Nell’epoca del politically correct, il cesso è stato anche sublimato in diritto universale. Non poteva mancare in proposito il World Toilet Day (il 19 novembre), indettodall’ONU per ricordare che miliardi di persone ancora oggi non possono usufruire di bagni puliti e fognature efficienti, con prevedibili nefaste conseguenze sulla salute e sull’ambiente.

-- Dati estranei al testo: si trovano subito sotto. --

(* ===== verification/Page.v ===== *)
(** * Page descriptors (src/kernel/mm/page.h, page.c)

    The descriptor of a physical page, its reference count, its state machine
    ([page_state_set]), its sleeping lock ([page_lock], [page_unlock]) and the
    global list of dirty pages. *)

From S2P Require Import Prelude Clist.

Open Scope Z_scope.

(** ** Reference counts (src/kernel/kern/atomic.c)

    [cpu_atomic_inc] and [cpu_atomic_dec] return the value before the update. *)

Definition refcount_init : Z := 0.
Definition refcount_up (count : Z) : Z * Z := (count, u32 (count + 1)).
Definition refcount_down (count : Z) : Z * Z := (count, u32 (count - 1)).
Definition refcount_set (count new_val : Z) : Z * Z := (count, u32 new_val).
Definition refcount_get (count : Z) : Z := count.

(** ** Descriptors *)

Inductive page_state_t :=
  | PGINIT | PGRESERVED | PGFREE | PGINVALID | PGVALID | PGLOCKEDIO | PGLOCKED.

#[export] Instance page_state_eq_dec : EqDecision page_state_t.
Proof. solve_decision. Defined.

Definition PG_DIRTY : Z := 0x080.
Definition PG_LOCKED : Z := 0x100.

(** Threads are identified by integers. [mapper] is [0] for [NULL]. *)
Record page_s := Page {
  state : page_state_t;
  flags : Z;
  cid : Z;
  order : Z;
  wait_queue : list Z;
  index : Z;
  mapper : Z;
  private : Z;
  count : Z;
}.

Definition set_state (s : page_state_t) (p : page_s) : page_s :=
  Page s (flags p) (cid p) (order p) (wait_queue p) (index p) (mapper p)
    (private p) (count p).
Definition set_flags (f : Z) (p : page_s) : page_s :=
  Page (state p) f (cid p) (order p) (wait_queue p) (index p) (mapper p)
    (private p) (count p).
Definition set_order (o : Z) (p : page_s) : page_s :=
  Page (state p) (flags p) (cid p) o (wait_queue p) (index p) (mapper p)
    (private p) (count p).
Definition set_wait_queue (w : list Z) (p : page_s) : page_s :=
  Page (state p) (flags p) (cid p) (order p) w (index p) (mapper p)
    (private p) (count p).
Definition set_index (i : Z) (p : page_s) : page_s :=
  Page (state p) (flags p) (cid p) (order p) (wait_queue p) i (mapper p)
    (private p) (count p).
Definition set_count (c : Z) (p : page_s) : page_s :=
  Page (state p) (flags p) (cid p) (order p) (wait_queue p) (index p) (mapper p)
    (private p) c.

Definition page_init (cid : Z) : page_s :=
  {| state := PGINIT; flags := 0; cid := cid mod 2 ^ 12; order := 0; wait_queue := [];
     index := 0; mapper := 0; private := 0; count := refcount_init |}.

Definition page_state_get (p : page_s) : page_state_t := state p.
Definition page_refcount_get (p : page_s) : Z := refcount_get (count p).

Definition page_refcount_up (p : page_s) : Z * page_s :=
  let '(old, c) := refcount_up (count p) in (old, set_count c p).

Definition page_refcount_down (p : page_s) : Z * page_s :=
  let '(old, c) := refcount_down (count p) in (old, set_count c p).

(** [flags] is a 12-bit field. *)
Definition PAGE_SET (p : page_s) (flag : Z) : page_s :=
  set_flags (Z.lor (flags p) flag) p.
Definition PAGE_CLEAR (p : page_s) (flag : Z) : page_s :=
  set_flags (Z.land (flags p) (Z.lnot flag mod 2 ^ 12)) p.
Definition PAGE_IS (p : page_s) (flag : Z) : bool := ctrue (Z.land (flags p) flag).

(** The copy-on-write share count lives in the union with [index] and is only
    meaningful for an anonymous page. *)
Definition page_shared_init (p : page_s) : option page_s :=
  _ ← cassert (mapper p =? 0);
  Some (set_index 1 p).

Definition page_shared_get (p : page_s) : option Z :=
  _ ← cassert (mapper p =? 0);
  Some (index p).

Definition page_shared_up (p : page_s) : option (Z * page_s) :=
  _ ← cassert (mapper p =? 0);
  Some (index p, set_index (u32 (index p + 1)) p).

Definition page_shared_down (p : page_s) : option (Z * page_s) :=
  _ ← cassert (mapper p =? 0);
  Some (index p, set_index (u32 (index p - 1)) p).

(** ** The sleeping lock

    [page_lock] of thread [this] either takes the lock or puts the thread on the
    wait queue and sleeps ([true]); [page_unlock] hands the lock to the first
    sleeper, which it wakes, or clears the flag. *)

Definition page_lock (this : Z) (p : page_s) : page_s * bool :=
  if PAGE_IS p PG_LOCKED
  then (set_wait_queue (wait_queue p ++ [this]) p, true)
  else (PAGE_SET p PG_LOCKED, false).

Definition page_unlock (p : page_s) : page_s * option Z :=
  match wait_queue p with
  | t :: w => (set_wait_queue w p, Some t)
  | [] => (PAGE_CLEAR p PG_LOCKED, None)
  end.

(** ** The state machine *)

(** What a state change did besides changing the descriptor: the thread it woke,
    and whether the caller now sleeps inside [page_lock]. *)
Record outcome := Outcome { pg : page_s; woken : option Z; asleep : bool }.

Definition quiet (p : page_s) : outcome := Outcome p None false.

Definition page_to_free (p : page_s) : option outcome :=
  _ ← cassert (bool_decide (state p = PGINVALID ∨ state p = PGVALID ∨ state p = PGINIT));
  Some (quiet (set_state PGFREE p)).

Definition page_to_invalid (p : page_s) : option outcome :=
  _ ← cassert (bool_decide (state p = PGFREE ∨ state p = PGVALID ∨ state p = PGLOCKEDIO));
  if decide (state p = PGLOCKEDIO) then
    let '(p, w) := page_unlock (set_state PGINVALID p) in Some (Outcome p w false)
  else Some (quiet (set_state PGINVALID p)).

Definition page_to_valid (p : page_s) : option outcome :=
  _ ← cassert (bool_decide (state p = PGINVALID ∨ state p = PGLOCKED ∨ state p = PGLOCKEDIO));
  if decide (state p = PGINVALID) then Some (quiet (set_state PGVALID p)) else
  let '(p, w) := page_unlock (set_state PGVALID p) in Some (Outcome p w false).
(* ===== verification/Ppm.v ===== *)
(** * The per-cluster physical pages manager (src/kernel/mm/ppm.c, ppm.h)

    A binary buddy allocator.  The record [ppm_s] is the manager of one cluster:
    page descriptors are named by their index in [pages_tbl], the free list of
    order [k] is rooted at [Root k] and chains the [list] fields [Obj i] of the
    descriptors.  [None] is a memory fault or a failed assertion.  The operations
    run under [ppm->lock] and are modelled as single steps. *)

From S2P Require Import Prelude Clist Bits Page Buddy.

Open Scope Z_scope.

Definition PPM_ID : Z := 0xF0F0A5A5.
Definition PPM_MAX_WAIT : Z := PPM_MAX_ORDER.

(** Percentages of free pages kept back from lower priorities. *)
Definition CONFIG_PPM_UPRIO_PGMIN : Z := 80.
Definition CONFIG_PPM_KPRIO_PGMIN : Z := 15.
Definition CONFIG_PPM_URGENT_PGMIN : Z := 5.

(** ** State *)

(** [free_pages[k].pages_nr] is [free_nr !! k]; [wait_tbl] holds the threads asleep
    in each wait queue. *)
Record ppm_s := Ppm {
  signature : Z;
  ppn_start : Z;
  vaddr_begin : Z;
  vaddr_start : Z;
  free_nr : list Z;
  plinks : links;
  pages_tbl : list page_s;
  pages_nr : Z;
  free_pages_nr : Z;
  uprio_pages_min : Z;
  kprio_pages_min : Z;
  urgent_pages_min : Z;
  pbegin : Z;
  wait_tbl : list (list Z);
}.

(** The fields the operations write. *)
Definition upd_free (l : list Z) (h : links) (s : ppm_s) : ppm_s :=
  Ppm (signature s) (ppn_start s) (vaddr_begin s) (vaddr_start s) l h (pages_tbl s)
    (pages_nr s) (free_pages_nr s) (uprio_pages_min s) (kprio_pages_min s)
    (urgent_pages_min s) (pbegin s) (wait_tbl s).
Definition upd_pages (t : list page_s) (s : ppm_s) : ppm_s :=
  Ppm (signature s) (ppn_start s) (vaddr_begin s) (vaddr_start s) (free_nr s) (plinks s) t
    (pages_nr s) (free_pages_nr s) (uprio_pages_min s) (kprio_pages_min s)
    (urgent_pages_min s) (pbegin s) (wait_tbl s).
Definition upd_free_pages_nr (n : Z) (s : ppm_s) : ppm_s :=
  Ppm (signature s) (ppn_start s) (vaddr_begin s) (vaddr_start s) (free_nr s) (plinks s)
    (pages_tbl s) (pages_nr s) n (uprio_pages_min s) (kprio_pages_min s)
    (urgent_pages_min s) (pbegin s) (wait_tbl s).
Definition upd_wait_tbl (w : list (list Z)) (s : ppm_s) : ppm_s :=
  Ppm (signature s) (ppn_start s) (vaddr_begin s) (vaddr_start s) (free_nr s) (plinks s)
    (pages_tbl s) (pages_nr s) (free_pages_nr s) (uprio_pages_min s) (kprio_pages_min s)
    (urgent_pages_min s) (pbegin s) w.
Definition upd_mins (u k g : Z) (s : ppm_s) : ppm_s :=
  Ppm (signature s) (ppn_start s) (vaddr_begin s) (vaddr_start s) (free_nr s) (plinks s)
    (pages_tbl s) (pages_nr s) (free_pages_nr s) u k g (pbegin s) (wait_tbl s).

(** ** Access to descriptors and free lists *)

(** [page->order = order]; the field has four bits. *)
Definition set_page_order (s : ppm_s) (page order : Z) : option ppm_s :=
  p ← aget (pages_tbl s) page;
  t ← aset (pages_tbl s) page (set_order (order mod 16) p);
  Some (upd_pages t s).

Definition set_page_state (this : Z) (s : ppm_s) (page : Z) (st : page_state_t)
    : option ppm_s :=
  p ← aget (pages_tbl s) page;
  o ← page_state_set this p st;
  t ← aset (pages_tbl s) page (pg o);
  Some (upd_pages t s).

(** [list_unlink(&block->list)] and the counter of the list. *)
Definition take_block (s : ppm_s) (block order : Z) : option ppm_s :=
  h ← list_unlink (plinks s) (At (Obj block));
  n ← aget (free_nr s) order;
  l ← aset (free_nr s) order (u32 (n - 1));
  Some (upd_free l h s).

(** [list_add(&ppm->free_pages[order].root, &block->list)] and its counter. *)
Definition put_block (s : ppm_s) (block order : Z) : option ppm_s :=
  h ← list_add (plinks s) (At (Root order)) (At (Obj block));
  n ← aget (free_nr s) order;
  l ← aset (free_nr s) order (u32 (n + 1));
  Some (upd_free l h s).

(** ** Freeing *)

(** The loop of [ppm_free_pages_nolock]; [n] bounds the iterations left, the
    condition [current_order < PPM_LAST_ORDER] being [n > 0].  Returns
    [page_index] and [current_order] at the exit. *)
Fixpoint merge_loop (n : nat) (s : ppm_s) (page_index current_order : Z)
    : option (ppm_s * Z * Z) :=
  match n with
  | O => Some (s, page_index, current_order)
  | S n =>
      let block_index := Z.lxor page_index (Z.shiftl 1 current_order) in
      block ← aget (pages_tbl s) block_index;
      if bool_decide (page_state_get block ≠ PGFREE) || negb (order block =? current_order)
      then Some (s, page_index, current_order) else
      s ← take_block s block_index current_order;
      s ← set_page_order s block_index 0;
      merge_loop n s (Z.land page_index block_index) (current_order + 1)
  end.
(** C10. [ppm_do_alloc_pages] on a manager that satisfies the invariant never faults.  It
    returns an aligned block of [2^order] pages all of which were free, marks it used,
    keeps every other page as it was and the invariant true; it returns NULL only
    when no aligned run of [2^order] free pages exists. *)
Theorem ppm_do_alloc_correct this s bm k :
  ppm_ok s bm → 0 ≤ k →
  ∃ s' r, ppm_do_alloc_pages this s k = Some (s', r) ∧
    match r with
    | Some b =>
        (∃ bm', ppm_ok s' bm' ∧ allocated bm k b bm') ∧
        (2 ^ k | b) ∧ 0 ≤ b ∧ b + 2 ^ k ≤ pages_nr s ∧
        free_pages_nr s' = free_pages_nr s - 2 ^ k ∧
        ∃ p p', aget (pages_tbl s) b = Some p ∧ aget (pages_tbl s') b = Some p' ∧
          state p' = PGINVALID ∧ order p' = k ∧ count p' = u32 (count p + 1)
    | None =>
        s' = s ∧
        ∀ i, k < PPM_MAX_ORDER → 0 ≤ i → (2 ^ k | i) → ¬ (∀ q, in_block q i k → is_free bm q)
    end.
Proof.
  intros Hok Hk. pose proof (ok_core _ _ Hok) as C.
  destruct (ppm_do_alloc_pages_spec this s bm k Hok Hk)
    as [[E Hno]|(b&s1&p&t&bm'&E&O&Hp&Ht&Hok'&Hal)].
  - exists s, None. split_and!; [done..|]. intros i Hk10 Hi Ha Hall.
    destruct (coalesced_complete (pages_nr s) bm i k) as (j&m&Hj&Hm);
      [apply C|apply C|apply Hok|done..|]. apply Hno in Hj. lia.
  - eexists _, (Some b). split; [exact E|].
    assert (Hu : bm' !! b = Some (k, Kused)) by (apply (al_used _ _ _ _ Hal); auto).
    destruct (part_range _ _ _ _ _ (c_part _ _ (ok_core _ _ Hok')) Hu) as (_&?&?&Hle&_).
    destruct (aget_orders_only _ _ _ _ O Hp) as (p0&Hp0&Hpo).
    pose proof (aget_aset_eq _ _ _ _ Ht) as Hp'.
    destruct O as (?&?&?&->&_). simpl in *.
    split_and!; [by exists bm'|done|done|done|done|].
    exists p0, (grab k p). split_and!; [done..|]. destruct p, p0. by simplify_eq/=.
Qed.

Lemma ppm_do_alloc_correct_witness :
  ∃ s bm s' r, ex_init = Some s ∧ ppm_ok s bm ∧ ppm_do_alloc_pages 0 s 3 = Some (s', r) ∧
    match r with
    | Some b =>
        (∃ bm', ppm_ok s' bm' ∧ allocated bm 3 b bm') ∧
        (2 ^ 3 | b) ∧ 0 ≤ b ∧ b + 2 ^ 3 ≤ pages_nr s ∧
        free_pages_nr s' = free_pages_nr s - 2 ^ 3 ∧
        ∃ p p', aget (pages_tbl s) b = Some p ∧ aget (pages_tbl s') b = Some p' ∧
          state p' = PGINVALID ∧ order p' = 3 ∧ count p' = u32 (count p + 1)
    | None =>
        s' = s ∧
        ∀ i, 3 < PPM_MAX_ORDER → 0 ≤ i → (2 ^ 3 | i) → ¬ (∀ q, in_block q i 3 → is_free bm q)
    end.
Proof.
  destruct (ppm_init_spec 64 ex_platform 0 ex_links 0 0x200000 0 0x4000 ex_info ex_memory)
    as (s&bm&E&Hok&_).
  destruct (ppm_do_alloc_correct 0 s bm 3 Hok ltac:(lia)) as (s'&r&Hr).
  exists s, bm, s', r. exact (conj E (conj Hok Hr)).
Defined.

I cessi, secondo Slavoj Žižek, sono un segno del carattere di un popolo, al punto che il cesso diventa metafora di una civiltà. In effetti, tra i cessi degli antichi romani – senza nessuna separazione o privatezza – ai bagni ipertecnologici dei giapponesi – muniti di dispositivi sonori perché nessun rumore molesto ricordi l’originaria, immonda funzione del luogo – corrono delle notevoli differenze di mentalità.

Guardare le foto di cessi pubblici pubblicate in questo volume, foto che Marcello Mencarini ha scattato in diversi Paesi – dall’Italia, alla Francia, alla Germania, alla Slovacchia, agli Stati Uniti – può essere un’occasione per rifarsi un’idea random di questi ambienti particolari. Le immagini sono state realizzate con uno smartphone senza un piano prestabilito, senza pretese di esaustività e senza l’intento di cogliere soltanto l’insolito o il divertente. Fissano esperienze quotidiane, significative proprio per la loro universale banalità.

Buona visione, dunque, e mucha mierda!